Dataset entries:
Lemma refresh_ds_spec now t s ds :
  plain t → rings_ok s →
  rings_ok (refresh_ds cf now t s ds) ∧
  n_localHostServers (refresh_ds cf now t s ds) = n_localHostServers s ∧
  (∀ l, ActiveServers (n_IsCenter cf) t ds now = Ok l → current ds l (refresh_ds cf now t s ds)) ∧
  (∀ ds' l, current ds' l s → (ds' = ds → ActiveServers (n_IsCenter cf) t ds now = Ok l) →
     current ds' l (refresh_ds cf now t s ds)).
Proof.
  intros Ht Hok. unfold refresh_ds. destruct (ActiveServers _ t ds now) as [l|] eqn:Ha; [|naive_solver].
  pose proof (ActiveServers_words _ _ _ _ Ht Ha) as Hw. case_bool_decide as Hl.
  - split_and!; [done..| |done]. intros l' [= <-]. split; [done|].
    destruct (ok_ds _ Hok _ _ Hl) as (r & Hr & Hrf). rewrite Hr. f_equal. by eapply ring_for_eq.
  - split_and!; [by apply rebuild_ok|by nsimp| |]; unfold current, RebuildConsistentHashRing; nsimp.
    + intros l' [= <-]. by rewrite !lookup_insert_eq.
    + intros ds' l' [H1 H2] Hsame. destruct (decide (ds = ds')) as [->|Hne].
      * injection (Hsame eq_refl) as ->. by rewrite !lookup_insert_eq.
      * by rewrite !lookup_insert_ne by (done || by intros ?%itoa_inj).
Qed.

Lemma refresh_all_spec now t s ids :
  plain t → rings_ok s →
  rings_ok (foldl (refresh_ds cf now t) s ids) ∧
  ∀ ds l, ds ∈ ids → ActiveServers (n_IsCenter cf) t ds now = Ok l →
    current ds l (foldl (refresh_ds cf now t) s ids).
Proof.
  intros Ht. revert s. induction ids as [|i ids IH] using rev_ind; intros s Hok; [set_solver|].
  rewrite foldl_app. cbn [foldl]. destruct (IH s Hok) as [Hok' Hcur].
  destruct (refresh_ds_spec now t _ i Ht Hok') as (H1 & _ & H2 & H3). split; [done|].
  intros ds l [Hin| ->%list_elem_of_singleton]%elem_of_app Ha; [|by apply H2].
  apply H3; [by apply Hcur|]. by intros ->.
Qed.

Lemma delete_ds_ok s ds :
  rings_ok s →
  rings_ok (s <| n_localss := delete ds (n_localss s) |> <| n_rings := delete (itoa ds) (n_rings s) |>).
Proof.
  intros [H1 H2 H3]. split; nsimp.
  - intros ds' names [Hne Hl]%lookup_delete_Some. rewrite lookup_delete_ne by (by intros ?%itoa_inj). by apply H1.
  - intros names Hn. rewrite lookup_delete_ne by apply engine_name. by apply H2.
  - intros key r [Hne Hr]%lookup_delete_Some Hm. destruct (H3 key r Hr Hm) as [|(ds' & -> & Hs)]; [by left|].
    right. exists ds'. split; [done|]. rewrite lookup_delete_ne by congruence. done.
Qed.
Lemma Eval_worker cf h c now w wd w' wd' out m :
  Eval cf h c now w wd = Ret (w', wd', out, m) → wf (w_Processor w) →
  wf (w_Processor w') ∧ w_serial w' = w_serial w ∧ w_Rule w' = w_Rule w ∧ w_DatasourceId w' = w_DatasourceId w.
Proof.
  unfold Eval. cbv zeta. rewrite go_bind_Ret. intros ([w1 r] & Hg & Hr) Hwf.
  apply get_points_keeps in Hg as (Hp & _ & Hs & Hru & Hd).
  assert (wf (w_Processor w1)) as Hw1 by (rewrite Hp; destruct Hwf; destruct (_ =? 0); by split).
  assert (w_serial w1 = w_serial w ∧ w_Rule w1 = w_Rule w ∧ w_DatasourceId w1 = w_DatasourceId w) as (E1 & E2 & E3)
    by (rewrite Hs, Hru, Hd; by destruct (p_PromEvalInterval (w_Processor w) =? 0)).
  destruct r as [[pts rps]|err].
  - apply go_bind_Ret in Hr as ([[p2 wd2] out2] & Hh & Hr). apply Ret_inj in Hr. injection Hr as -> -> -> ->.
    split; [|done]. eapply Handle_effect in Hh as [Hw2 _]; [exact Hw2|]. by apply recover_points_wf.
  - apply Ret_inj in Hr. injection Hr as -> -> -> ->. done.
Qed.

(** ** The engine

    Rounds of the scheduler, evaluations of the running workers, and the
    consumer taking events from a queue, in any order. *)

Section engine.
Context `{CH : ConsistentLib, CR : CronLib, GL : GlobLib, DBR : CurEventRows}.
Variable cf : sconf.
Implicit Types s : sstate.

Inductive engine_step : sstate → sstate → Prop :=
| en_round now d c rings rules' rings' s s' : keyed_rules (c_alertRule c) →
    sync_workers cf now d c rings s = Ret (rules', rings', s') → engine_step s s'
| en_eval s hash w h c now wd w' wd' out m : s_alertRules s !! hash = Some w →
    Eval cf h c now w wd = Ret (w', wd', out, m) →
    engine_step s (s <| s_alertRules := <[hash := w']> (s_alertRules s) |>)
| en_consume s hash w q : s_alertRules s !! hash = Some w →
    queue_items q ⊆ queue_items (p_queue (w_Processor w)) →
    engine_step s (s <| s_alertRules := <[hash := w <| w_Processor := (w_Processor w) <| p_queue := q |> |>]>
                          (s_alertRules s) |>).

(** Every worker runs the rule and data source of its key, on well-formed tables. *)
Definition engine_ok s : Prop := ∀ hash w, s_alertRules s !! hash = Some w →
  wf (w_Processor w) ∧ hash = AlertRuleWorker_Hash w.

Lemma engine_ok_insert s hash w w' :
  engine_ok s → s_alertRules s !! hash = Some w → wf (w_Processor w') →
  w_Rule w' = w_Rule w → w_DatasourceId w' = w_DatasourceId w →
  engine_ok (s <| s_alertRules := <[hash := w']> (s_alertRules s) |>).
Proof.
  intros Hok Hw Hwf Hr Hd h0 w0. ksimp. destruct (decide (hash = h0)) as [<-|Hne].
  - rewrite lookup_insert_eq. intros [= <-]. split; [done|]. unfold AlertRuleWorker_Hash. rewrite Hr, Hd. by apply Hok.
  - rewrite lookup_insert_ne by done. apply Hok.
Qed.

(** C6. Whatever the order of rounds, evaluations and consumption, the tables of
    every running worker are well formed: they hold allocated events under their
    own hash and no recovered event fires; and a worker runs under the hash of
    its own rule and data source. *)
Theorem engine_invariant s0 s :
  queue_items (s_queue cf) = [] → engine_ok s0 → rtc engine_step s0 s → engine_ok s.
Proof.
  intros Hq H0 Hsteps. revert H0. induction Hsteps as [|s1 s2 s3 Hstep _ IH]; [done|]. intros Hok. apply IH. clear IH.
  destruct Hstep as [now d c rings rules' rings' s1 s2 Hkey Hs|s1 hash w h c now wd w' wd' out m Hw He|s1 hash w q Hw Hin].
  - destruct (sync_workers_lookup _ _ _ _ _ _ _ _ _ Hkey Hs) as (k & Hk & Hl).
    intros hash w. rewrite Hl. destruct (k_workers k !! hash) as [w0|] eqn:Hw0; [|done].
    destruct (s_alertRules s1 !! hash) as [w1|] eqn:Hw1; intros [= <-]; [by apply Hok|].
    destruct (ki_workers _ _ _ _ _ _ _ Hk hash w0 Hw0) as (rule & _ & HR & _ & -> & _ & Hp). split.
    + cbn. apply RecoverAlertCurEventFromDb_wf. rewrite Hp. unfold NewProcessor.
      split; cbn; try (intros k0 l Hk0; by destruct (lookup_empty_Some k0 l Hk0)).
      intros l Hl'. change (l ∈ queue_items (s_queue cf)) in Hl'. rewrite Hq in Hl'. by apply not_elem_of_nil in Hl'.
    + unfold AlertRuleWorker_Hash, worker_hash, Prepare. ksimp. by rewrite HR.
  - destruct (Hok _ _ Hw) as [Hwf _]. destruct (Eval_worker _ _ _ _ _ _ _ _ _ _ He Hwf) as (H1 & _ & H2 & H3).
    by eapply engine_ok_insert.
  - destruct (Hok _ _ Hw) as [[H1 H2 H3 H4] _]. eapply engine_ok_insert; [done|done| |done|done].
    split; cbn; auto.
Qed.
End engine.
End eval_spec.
---
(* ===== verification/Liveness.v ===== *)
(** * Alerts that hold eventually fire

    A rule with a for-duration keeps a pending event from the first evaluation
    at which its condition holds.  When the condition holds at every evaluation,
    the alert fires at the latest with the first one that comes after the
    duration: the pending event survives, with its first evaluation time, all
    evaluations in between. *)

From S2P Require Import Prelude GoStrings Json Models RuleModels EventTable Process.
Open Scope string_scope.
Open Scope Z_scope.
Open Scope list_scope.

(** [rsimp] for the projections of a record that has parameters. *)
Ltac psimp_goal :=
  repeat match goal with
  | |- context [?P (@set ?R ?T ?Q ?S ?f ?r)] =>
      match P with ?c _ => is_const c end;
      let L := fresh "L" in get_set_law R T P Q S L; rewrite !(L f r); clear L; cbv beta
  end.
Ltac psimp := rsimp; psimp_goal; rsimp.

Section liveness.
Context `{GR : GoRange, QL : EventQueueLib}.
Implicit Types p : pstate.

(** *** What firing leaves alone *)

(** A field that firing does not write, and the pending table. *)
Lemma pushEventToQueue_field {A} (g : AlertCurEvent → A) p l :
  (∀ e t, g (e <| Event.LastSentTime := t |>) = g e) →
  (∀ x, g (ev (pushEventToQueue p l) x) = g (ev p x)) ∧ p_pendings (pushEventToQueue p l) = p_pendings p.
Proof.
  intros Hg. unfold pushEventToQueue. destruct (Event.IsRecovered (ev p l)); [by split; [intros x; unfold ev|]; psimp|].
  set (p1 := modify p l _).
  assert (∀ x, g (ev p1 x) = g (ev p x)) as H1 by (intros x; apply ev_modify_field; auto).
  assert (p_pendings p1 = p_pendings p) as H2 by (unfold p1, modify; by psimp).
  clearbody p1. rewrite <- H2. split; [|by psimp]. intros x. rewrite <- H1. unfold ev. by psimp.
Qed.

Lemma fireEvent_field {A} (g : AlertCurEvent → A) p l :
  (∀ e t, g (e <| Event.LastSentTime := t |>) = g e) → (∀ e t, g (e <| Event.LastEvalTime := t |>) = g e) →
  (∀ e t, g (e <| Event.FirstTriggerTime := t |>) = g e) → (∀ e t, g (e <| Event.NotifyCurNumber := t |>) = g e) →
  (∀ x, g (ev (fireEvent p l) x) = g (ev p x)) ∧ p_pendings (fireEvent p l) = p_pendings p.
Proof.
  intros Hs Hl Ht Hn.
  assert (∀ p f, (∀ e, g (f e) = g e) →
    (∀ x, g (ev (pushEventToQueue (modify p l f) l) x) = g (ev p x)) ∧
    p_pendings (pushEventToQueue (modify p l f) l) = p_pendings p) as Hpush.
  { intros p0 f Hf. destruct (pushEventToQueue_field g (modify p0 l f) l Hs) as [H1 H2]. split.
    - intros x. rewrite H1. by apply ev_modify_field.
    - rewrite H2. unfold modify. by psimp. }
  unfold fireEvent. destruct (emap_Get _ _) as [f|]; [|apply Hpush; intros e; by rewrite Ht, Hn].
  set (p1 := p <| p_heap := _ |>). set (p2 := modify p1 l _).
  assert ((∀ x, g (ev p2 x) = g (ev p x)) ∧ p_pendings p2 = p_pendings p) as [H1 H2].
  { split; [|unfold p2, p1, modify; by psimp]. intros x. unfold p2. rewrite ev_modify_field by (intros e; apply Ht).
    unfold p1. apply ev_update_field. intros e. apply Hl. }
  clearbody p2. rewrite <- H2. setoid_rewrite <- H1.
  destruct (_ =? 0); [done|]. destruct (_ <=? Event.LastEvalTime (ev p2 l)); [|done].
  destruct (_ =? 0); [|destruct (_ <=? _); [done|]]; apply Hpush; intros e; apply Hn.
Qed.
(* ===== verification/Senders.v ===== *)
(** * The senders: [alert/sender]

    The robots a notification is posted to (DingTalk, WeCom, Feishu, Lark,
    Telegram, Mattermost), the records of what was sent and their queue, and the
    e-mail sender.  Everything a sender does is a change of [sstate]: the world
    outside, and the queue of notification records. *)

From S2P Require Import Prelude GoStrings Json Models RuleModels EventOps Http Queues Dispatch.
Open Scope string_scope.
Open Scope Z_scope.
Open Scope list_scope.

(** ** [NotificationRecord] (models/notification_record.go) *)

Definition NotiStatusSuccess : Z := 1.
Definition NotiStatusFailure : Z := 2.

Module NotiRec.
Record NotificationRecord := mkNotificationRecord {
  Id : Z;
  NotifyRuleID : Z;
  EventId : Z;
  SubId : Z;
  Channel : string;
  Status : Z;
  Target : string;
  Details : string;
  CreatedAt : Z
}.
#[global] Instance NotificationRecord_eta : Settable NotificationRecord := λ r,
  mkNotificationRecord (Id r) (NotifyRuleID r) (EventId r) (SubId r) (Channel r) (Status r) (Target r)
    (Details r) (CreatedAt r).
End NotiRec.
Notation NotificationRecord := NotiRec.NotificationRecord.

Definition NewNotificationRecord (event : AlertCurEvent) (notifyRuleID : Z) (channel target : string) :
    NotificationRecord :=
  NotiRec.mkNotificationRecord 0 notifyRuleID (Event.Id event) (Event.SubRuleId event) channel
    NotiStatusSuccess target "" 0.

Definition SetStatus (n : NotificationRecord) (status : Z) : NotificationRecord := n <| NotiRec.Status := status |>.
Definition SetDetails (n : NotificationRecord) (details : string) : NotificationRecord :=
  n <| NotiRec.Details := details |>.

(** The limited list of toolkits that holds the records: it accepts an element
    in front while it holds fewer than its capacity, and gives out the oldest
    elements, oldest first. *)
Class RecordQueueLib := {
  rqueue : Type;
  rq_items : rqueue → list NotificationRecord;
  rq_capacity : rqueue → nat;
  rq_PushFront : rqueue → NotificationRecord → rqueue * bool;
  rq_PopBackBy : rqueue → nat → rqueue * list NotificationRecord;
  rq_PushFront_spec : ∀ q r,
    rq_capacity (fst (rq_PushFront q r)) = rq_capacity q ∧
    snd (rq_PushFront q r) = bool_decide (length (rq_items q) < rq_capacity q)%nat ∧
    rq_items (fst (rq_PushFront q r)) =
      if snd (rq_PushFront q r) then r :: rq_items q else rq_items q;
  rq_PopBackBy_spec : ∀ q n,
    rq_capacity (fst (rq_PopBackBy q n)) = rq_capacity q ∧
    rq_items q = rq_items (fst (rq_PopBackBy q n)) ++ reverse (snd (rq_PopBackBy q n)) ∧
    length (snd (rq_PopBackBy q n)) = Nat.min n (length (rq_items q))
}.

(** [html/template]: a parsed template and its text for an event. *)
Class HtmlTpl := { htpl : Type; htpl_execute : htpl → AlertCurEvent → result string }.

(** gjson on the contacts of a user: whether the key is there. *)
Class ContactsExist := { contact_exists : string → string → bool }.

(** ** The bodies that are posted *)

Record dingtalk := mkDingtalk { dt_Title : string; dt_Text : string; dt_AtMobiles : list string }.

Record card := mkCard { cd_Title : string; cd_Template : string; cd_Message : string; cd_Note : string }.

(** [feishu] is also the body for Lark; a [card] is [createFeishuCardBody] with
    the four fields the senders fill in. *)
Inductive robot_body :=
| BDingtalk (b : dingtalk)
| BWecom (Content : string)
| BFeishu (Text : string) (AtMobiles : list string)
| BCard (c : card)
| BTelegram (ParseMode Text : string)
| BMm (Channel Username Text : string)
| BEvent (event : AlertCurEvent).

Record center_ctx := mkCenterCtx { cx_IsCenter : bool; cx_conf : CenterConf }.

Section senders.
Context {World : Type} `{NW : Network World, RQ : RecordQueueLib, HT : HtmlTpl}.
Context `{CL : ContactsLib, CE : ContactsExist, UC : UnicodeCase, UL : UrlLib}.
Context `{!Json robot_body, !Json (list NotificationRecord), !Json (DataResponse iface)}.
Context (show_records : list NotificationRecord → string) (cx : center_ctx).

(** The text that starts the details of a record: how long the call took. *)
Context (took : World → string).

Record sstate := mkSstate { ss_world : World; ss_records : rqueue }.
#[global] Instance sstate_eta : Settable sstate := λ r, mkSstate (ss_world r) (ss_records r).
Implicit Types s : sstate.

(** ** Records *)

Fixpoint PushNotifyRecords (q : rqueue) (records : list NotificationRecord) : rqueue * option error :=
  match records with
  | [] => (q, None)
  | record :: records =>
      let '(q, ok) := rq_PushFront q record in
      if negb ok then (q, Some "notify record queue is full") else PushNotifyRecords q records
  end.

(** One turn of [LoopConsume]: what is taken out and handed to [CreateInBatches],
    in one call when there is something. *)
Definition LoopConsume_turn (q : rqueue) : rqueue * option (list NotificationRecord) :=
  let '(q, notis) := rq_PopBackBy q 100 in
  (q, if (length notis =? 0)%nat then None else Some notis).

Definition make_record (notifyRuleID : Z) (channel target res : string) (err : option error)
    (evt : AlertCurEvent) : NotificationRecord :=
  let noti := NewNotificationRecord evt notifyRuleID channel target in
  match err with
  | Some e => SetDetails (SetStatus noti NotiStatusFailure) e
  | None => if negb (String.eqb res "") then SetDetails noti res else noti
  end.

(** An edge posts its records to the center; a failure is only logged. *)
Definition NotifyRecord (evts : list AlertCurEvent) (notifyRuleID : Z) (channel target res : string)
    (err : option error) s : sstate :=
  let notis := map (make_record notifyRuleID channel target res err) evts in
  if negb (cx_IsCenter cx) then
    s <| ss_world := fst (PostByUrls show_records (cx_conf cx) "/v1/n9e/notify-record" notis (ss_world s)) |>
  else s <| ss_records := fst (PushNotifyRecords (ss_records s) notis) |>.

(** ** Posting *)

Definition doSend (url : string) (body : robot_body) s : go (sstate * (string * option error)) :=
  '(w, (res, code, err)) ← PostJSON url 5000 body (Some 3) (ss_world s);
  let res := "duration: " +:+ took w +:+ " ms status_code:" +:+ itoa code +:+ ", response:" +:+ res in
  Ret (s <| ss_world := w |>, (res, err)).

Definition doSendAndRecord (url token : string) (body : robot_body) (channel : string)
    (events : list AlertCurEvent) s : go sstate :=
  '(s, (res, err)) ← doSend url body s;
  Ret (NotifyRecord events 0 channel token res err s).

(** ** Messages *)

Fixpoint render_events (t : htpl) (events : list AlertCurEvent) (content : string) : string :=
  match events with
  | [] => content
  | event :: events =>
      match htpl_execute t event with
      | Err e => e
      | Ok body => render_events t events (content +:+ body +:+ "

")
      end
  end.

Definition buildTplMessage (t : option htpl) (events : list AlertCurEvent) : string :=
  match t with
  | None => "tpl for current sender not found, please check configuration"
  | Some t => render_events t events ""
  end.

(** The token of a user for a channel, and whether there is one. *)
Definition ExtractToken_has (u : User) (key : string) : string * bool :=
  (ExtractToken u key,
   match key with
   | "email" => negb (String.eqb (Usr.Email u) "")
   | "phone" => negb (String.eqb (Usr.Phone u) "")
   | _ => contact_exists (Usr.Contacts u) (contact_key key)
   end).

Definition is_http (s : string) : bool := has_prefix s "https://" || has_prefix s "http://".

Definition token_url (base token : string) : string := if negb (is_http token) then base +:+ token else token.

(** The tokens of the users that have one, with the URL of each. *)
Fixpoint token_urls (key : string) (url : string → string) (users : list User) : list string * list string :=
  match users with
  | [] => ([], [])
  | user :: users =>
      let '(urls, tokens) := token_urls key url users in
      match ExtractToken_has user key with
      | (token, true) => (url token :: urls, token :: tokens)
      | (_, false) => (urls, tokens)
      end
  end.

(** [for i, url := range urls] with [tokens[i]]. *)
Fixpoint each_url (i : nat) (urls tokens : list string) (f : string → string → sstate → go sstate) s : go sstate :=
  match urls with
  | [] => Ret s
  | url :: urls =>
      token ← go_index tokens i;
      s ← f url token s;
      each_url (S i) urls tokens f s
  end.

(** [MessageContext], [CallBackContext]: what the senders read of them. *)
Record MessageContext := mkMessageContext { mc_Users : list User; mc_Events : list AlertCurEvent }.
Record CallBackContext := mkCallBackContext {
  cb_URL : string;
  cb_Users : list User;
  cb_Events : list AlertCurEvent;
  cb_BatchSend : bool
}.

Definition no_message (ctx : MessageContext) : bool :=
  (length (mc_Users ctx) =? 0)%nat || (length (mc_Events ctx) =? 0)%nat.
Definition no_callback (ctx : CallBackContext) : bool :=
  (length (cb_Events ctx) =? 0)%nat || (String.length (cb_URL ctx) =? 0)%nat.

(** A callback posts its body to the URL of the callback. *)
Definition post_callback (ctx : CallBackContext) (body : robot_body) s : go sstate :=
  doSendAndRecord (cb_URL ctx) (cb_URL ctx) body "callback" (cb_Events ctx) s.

- Activity: Of the entries above, repeat exactly the lines between the line with "elements, oldest first. *)" and the line with "rq_PopBackBy_spec : ∀", inclusive, and no others.

- Solution for this task:
    elements, oldest first. *)
Class RecordQueueLib := {
  rqueue : Type;
  rq_items : rqueue → list NotificationRecord;
  rq_capacity : rqueue → nat;
  rq_PushFront : rqueue → NotificationRecord → rqueue * bool;
  rq_PopBackBy : rqueue → nat → rqueue * list NotificationRecord;
  rq_PushFront_spec : ∀ q r,
    rq_capacity (fst (rq_PushFront q r)) = rq_capacity q ∧
    snd (rq_PushFront q r) = bool_decide (length (rq_items q) < rq_capacity q)%nat ∧
    rq_items (fst (rq_PushFront q r)) =
      if snd (rq_PushFront q r) then r :: rq_items q else rq_items q;
  rq_PopBackBy_spec : ∀ q n,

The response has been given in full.